What does your tsundoku look like? #showmeyourtsundoku #whydoesthatsoundweird

Post-Script.

+Black Friday deals are raging right now and I’m experiencing shopping whiplash.  Will share later the things I’m actually buying (many of which are so un-exciting but necessary), but things I am eyeing already:

>>A spare set of sheets from Boll & Branch to supplement my new HHH set (people go insane over these sheets!) .  They are running a tiered discounting situation depending on the size of your order.

>>With the Shopbop promotion, I am considering this Rixo London dress, these Jerome Dreyfuss boots (would actually look perfect with the Rixo dress), and — will you judge me magpies? — I’m kind of into the look of these hiker boots.  They are super trendy for the season and I’m kind of digging them.  (Also don’t forget that my favorite holiday jumpsuit is discounted with the code!)

>>Been waiting for this Madewell coat to go on sale!  Done deal!

>>J. Crew!  So many good things.  I absolutely die over the 90s styling of this spaghetti strap plaid dress.  It’s like Kate Moss meets Charlotte York and it is perfect.  I also adore these plaid pumps.  Increasingly, I am finding that I invest in statement shoes and leave the rest simple: well-fitting jeans and sweaters all the live long day, but they become interesting in the embrace of a ridiculous pair of shoes.  And this striped henley in the dreamy cotton fabric HAD to happen.  Will live in this, whether under joveralls or with jammies.

>>Why is Tory Burch slaying my wallet these days?  Their footwear has been ON POINT.  I am drooling over these embellished booties (30% off with code), wondering if I should return my straight-up black ones for these…

+After a thirty minute trek in 40-degree weather, I caved and bought mini the footmuff for her yoyo.  I’m a sucker.  I also ordered her a pair of snowboots and a snowsuit after being caught in the nor’easter last week with virtually nothing snow-appropriate on hand for her.  The Polarn O. Pyret snowsuit is incredible but SIZE DOWN.  Mini is usually a size 2 (she is in the 91% percentile of height!) but the size 2 could nearly fit me.  I’m not even joking.  I ordered her a size 1-1.5 and am confident it will fit her after seeing them in person at the P.O.P. on the UWS.

+Speaking of baby gear: moms who are lusting after the Yoyo but don’t appreciate the price tag, check this stroller out.  Reviews are super strong and the styling is eerily similar to the Yoyo.  (Buy one before they are sued for design infringement.)

+I went down a dark and winding rabbit hole researching the best notebooks and writing implements (don’t ask) and people die over these and these.  And paper lovers are, like, really convincing.  Some might say over the top.  Still, I am buying one of each.

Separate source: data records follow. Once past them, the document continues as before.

(** [type(e).__name__]. *)
Definition exn_name (e : exn) : string :=
  match e with
  | ValueError => "ValueError"
  | TypeError => "TypeError"
  | KeyError => "KeyError"
  | AttributeError => "AttributeError"
  | OSError => "OSError"
  | PydanticValidationError => "ValidationError"
  | ProjectionError => "ProjectionError"
  | ToolIdentityError => "ToolIdentityError"
  | SqliteIntegrityError => "IntegrityError"
  | SessionNotFoundError => "SessionNotFoundError"
  | LedgerIntegrityError => "LedgerIntegrityError"
  | MigrationChecksumError => "MigrationChecksumError"
  | BlobQuotaExceededError => "BlobQuotaExceededError"
  | BlobMetadataConflictError => "BlobMetadataConflictError"
  | RunNotFoundError => "RunNotFoundError"
  | RunStateConflictError => "RunStateConflictError"
  | ToolCallConflictError => "ToolCallConflictError"
  | ApprovalConflictError => "ApprovalConflictError"
  | BudgetLimitError => "BudgetLimitError"
  | LeaseConflictError => "LeaseConflictError"
  | RuntimeError => "RuntimeError"
  | AssertionError => "AssertionError"
  | IndexError => "IndexError"
  | OverflowError => "OverflowError"
  | FileNotFoundError => "FileNotFoundError"
  | FileExistsError => "FileExistsError"
  | UnicodeDecodeError => "UnicodeDecodeError"
  | RegexError => "error"
  | PathGuardError => "PathGuardError"
  | FileConflictError => "FileConflictError"
  | PromptWorkingSetIntegrityError => "PromptWorkingSetIntegrityError"
  | ModelInvocationError => "ModelInvocationError"
  | DurableObservationError => "DurableObservationError"
  | ModelProviderError _ _ => "ModelProviderError"
  | RedisError => "RedisError"
  | ShadowProjectionUnavailableError => "ShadowProjectionUnavailableError"
  | ShadowProjectionProtocolError => "ShadowProjectionProtocolError"
  | ActiveRunIndexUnavailableError => "ActiveRunIndexUnavailableError"
  | ActiveRunIndexProtocolError => "ActiveRunIndexProtocolError"
  | ActiveRunReadProtocolError => "ActiveRunReadProtocolError"
  | ShadowProjectionReadProtocolError => "ShadowProjectionReadProtocolError"
  | RunFanoutUnavailableError => "RunFanoutUnavailableError"
  | RunFanoutProtocolError => "RunFanoutProtocolError"
  | RelayProtocolError => "_RelayProtocolError"
  | ProjectionSourceConsistencyError => "_ProjectionSourceConsistencyError"
  | ApiRateLimitBackendUnavailableError => "ApiRateLimitBackendUnavailableError"
  | ApiRateLimitBackendProtocolError => "ApiRateLimitBackendProtocolError"
  | OperationalError => "OperationalError"
  | RunVersionConflictError => "RunVersionConflictError"
  | RetryableManagedRunError => "RetryableManagedRunError"
  | PermanentManagedRunError => "PermanentManagedRunError"
  | ManagedLeaseLostError => "ManagedLeaseLostError"
  | WorkerWakeUnavailableError => "WorkerWakeUnavailableError"
  | Killed => ""
  end.

Abbreviation res := (result exn).

(** ** BlobLimits *)

Record BlobLimits := {
  max_blob_bytes : Z;
  max_total_bytes : Z;
}.

Definition BlobLimits_default : BlobLimits :=
  {| max_blob_bytes := 4 * 1024 * 1024; max_total_bytes := 64 * 1024 * 1024 |}.

(** [BlobLimits.__post_init__]. *)
Definition BlobLimits_init (blob total : Z) : res BlobLimits :=
  if decide (blob < 1)%Z then Err ValueError
  else if decide (total < blob)%Z then Err ValueError
  else Ok {| max_blob_bytes := blob; max_total_bytes := total |}.

(** ** Execution context: the fencing cursor one worker carries *)

Record ExecutionContext := {
  ec_run_id : string;
  ec_worker_id : string;
  ec_lease_epoch : Z;
  ec_lease_expires_at : Z;
  ec_stream_version : Z;
}.

#[global] Instance ExecutionContext_eq_dec : EqDecision ExecutionContext.
Proof. solve_decision. Defined.

(** [ExecutionContext(...)] with its [__post_init__] checks. *)
Definition ExecutionContext_init
    (run_id worker_id : string) (lease_epoch lease_expires_at stream_version : Z)
    : res ExecutionContext :=
  if decide (run_id = "" ∨ worker_id = "" ∨ lease_epoch < 0)%Z then Err ValueError
  else if decide (stream_version < 0)%Z then Err ValueError
  else Ok {| ec_run_id := run_id; ec_worker_id := worker_id;
             ec_lease_epoch := lease_epoch; ec_lease_expires_at := lease_expires_at;
             ec_stream_version := stream_version |}.

(** [ExecutionContext.observe]. *)
Definition observe (c : ExecutionContext) (stream_version : Z) : res ExecutionContext :=
  if decide (stream_version < c.(ec_stream_version))%Z then Err ValueError
  else Ok {| ec_run_id := c.(ec_run_id); ec_worker_id := c.(ec_worker_id);
             ec_lease_epoch := c.(ec_lease_epoch);
             ec_lease_expires_at := c.(ec_lease_expires_at);
             ec_stream_version := stream_version |}.

(** [ExecutionContext.renew]. *)
Definition renew (c : ExecutionContext) (expires_at lease_epoch : Z) : res ExecutionContext :=
  if decide (lease_epoch ≠ c.(ec_lease_epoch)) then Err ValueError
  else Ok {| ec_run_id := c.(ec_run_id); ec_worker_id := c.(ec_worker_id);
             ec_lease_epoch := c.(ec_lease_epoch);
             ec_lease_expires_at := expires_at;
             ec_stream_version := c.(ec_stream_version) |}.

(** ** Control command context *)

Record ControlCommandContext := {
  cc_command_id : string;
  cc_actor : string;
  cc_expected_stream_version : Z;
}.

Definition ControlCommandContext_init
    (command_id actor : string) (expected_stream_version : Z) : res ControlCommandContext :=
  if decide (command_id = "" ∨ actor = "") then Err ValueError
  else if decide (expected_stream_version < 0)%Z then Err ValueError
  else Ok {| cc_command_id := command_id; cc_actor := actor;
             cc_expected_stream_version := expected_stream_version |}.

(** ** Execution status transitions *)

Definition TERMINAL_EXECUTION_STATUSES : list ExecutionStatus.t :=
  [ExecutionStatus.COMPLETED; ExecutionStatus.FAILED; ExecutionStatus.CANCELLED;
   ExecutionStatus.BUDGET_EXCEEDED].

Definition can_transition_execution (current target : ExecutionStatus.t) : bool :=
  if decide (current ∈ TERMINAL_EXECUTION_STATUSES) then bool_decide (current = target)
  else if decide (current = ExecutionStatus.NEEDS_ATTENTION) then
    bool_decide (target ∈ [ExecutionStatus.ACTIVE; ExecutionStatus.FAILED;
                           ExecutionStatus.CANCELLED; ExecutionStatus.NEEDS_ATTENTION])
  else true.

(** A chain of statuses each of which the transition predicate allows after the one
    before it. *)
Inductive status_path : ExecutionStatus.t → ExecutionStatus.t → Prop :=
| status_path_refl a : status_path a a
| status_path_step a b c :
    can_transition_execution a b = true → status_path b c → status_path a c.

(** No sequence of allowed transitions leaves a terminal status. *)
Lemma terminal_status_absorbing a b :
  status_path a b → a ∈ TERMINAL_EXECUTION_STATUSES → b = a.
Proof.
  induction 1 as [|a b c Hab _ IH]; intros Ht; [done|].
  assert (b = a) as ->; [|by apply IH].
  unfold can_transition_execution in Hab. rewrite decide_True in Hab by done.
  by apply bool_decide_eq_true in Hab.
Qed.

(** The context never moves backwards and keeps its identity. *)
Lemma observe_Ok c v c' :
  observe c v = Ok c' →
  c'.(ec_stream_version) = v ∧ (c.(ec_stream_version) ≤ v)%Z
  ∧ c'.(ec_run_id) = c.(ec_run_id) ∧ c'.(ec_worker_id) = c.(ec_worker_id)
  ∧ c'.(ec_lease_epoch) = c.(ec_lease_epoch).
Proof. unfold observe. case_decide; intros; simplify_eq/=; naive_solver lia. Qed.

+I bought this set of notepads for my bedside table and desk.  Love the designs and the different sizes/shapes — getting such good use out of them already.  (Price is surprisingly reasonable for all you get, too!)

+Net-A-Porter just launched an epic sale, and included in the roundup is my favorite pair of festive shoes.  (I own them in hot pink, but black and platinum are so versatile!)  Also love this variation.  And also worth considering: this Philosophy sweater, this ultra-covetable Ganni sweater, these Birman booties, and this statement blouse.